The Enclave from the Fallout video game series aren't as bad as they seem.
Debate Rounds (3)
Bad: not such as to be hoped for or desired; unpleasant or unwelcome.
This is the definition of bad as given by google. Perhaps, the proper term we are looking for is evil.
But what is evil. Yes, the illusion evil is given by the fact that the Enclave is a direct antagonist of the main character. However, if you take a deeper look at what the enclave are as a whole, the same conclusion can still be reached.
Evil can be defined as selfishness, unnecessary violence, and for the good of few at the expense of the many.
Through this then, the enclave can be described exactly as this. While the original goal of the enclave was to build a spaceship and terraform another planet, such as mars, it quickly transformed into the descendants of Government conspiracists wanting to take control for themselves. They discriminate against the people they deem "Impure" even though they didn't have any actual control of whether or not their genes were corrupt. The enclave seek to promote themselves as the "perfect race" rather than to help the many that had no control over the society that they lived in now. While the enclave may have a bias against them for being the main antagonists of fallout 3, there is still enough evidence to prove that they are still an evil and selfish organization.
Evil is difficult to define due to it being completely subjective, this is the very reason why it could be said that from a players point of view they are indeed evil. The stance I am taking however is that from the point of view of someone outside their universe (like any given person in the real world) the Enclave is far from the base definition of bad.
"not such as to be hoped for or desired"
If one were to tell any random person on the street that there were a large population of mutants a few towns over, some of which were violent murderous monsters and some of which acted and looked like normal people, most people would at least feel alarmed and uncomfortable. If you also told them that you could get rid of them if enough people agreed with you, they would probably gladly give you their support. Yes this argument is based on speculation and assumptions but is supported by mankind's ingrained need to destroy that which threatens their way of life, even more true when they themselves don't have to be the ones to do it.
"Unpleasant or unwelcome"
While it is difficult to argue that a group of people with advanced technology and a feverish desire to wipe out the majority of life on any given planet are not unpleasant, I'll try. War is unpleasant, genocide is unpleasant, killing for the most part is unpleasant. The trick here is that mutated humans in fiction aren't often viewed as people. Vampires, werewolves, ghouls, and monsters of this sort are viewed as creatures even though they were once human, I argue that such would be the same with humans irradiated in the way they are in the Fallout universe.

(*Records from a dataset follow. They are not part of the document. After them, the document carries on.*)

(** The state of the aggregator and of the ring's counters after the events [l]. *)
Record adds_up (l : list event) (s : engine) : Prop := {
  au_recorded : spansRecorded (e_metrics s) = tally is_count l;
  au_ring : r_recordedTotal (e_ring s) = tally is_insert l;
  au_dropped : spansDropped (e_metrics s) = r_droppedTotal (e_ring s);
  au_ffi : requestsFfi (e_metrics s) = tally (is_request "ffi") l;
  au_http : requestsHttp (e_metrics s) = tally (is_request "http") l;
  au_sqlite : requestsSqlite (e_metrics s) = tally (is_request "sqlite") l;
  au_pb : requestsPb (e_metrics s) = tally (is_request "pb") l;
  au_turns : agentTurns (e_metrics s) = tally is_turn l;
  au_tools t : AgentToolCalls (e_metrics s) !! t = positive (tally (is_tool t) l);
  au_durations op : OperationDurations (e_metrics s) !! op = summary (durations op l);
  au_threads : tally is_count l = tally is_insert l + recording s }.

Lemma boot_adds_up : adds_up [] boot.
Proof. by split; intros; simpl; rewrite ?lookup_empty. Qed.

#[local] Opaque span_capacity.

Given humans obsession with superiority and history of dehumanizing those they deem enemies I believe they would gladly welcome the Enclave if they existed in our world.
I understand that saying that we in the real world are, arguably, terrible isn't the strongest foundation for an argument about a fictional population of people but this is a universe that is a parallel to ours. To streamline my argument for this round: The Enclave does not necessarily fit the definition of bad, and only seem that way when viewed from the perspective of someone inside their own universe but outside of their organization.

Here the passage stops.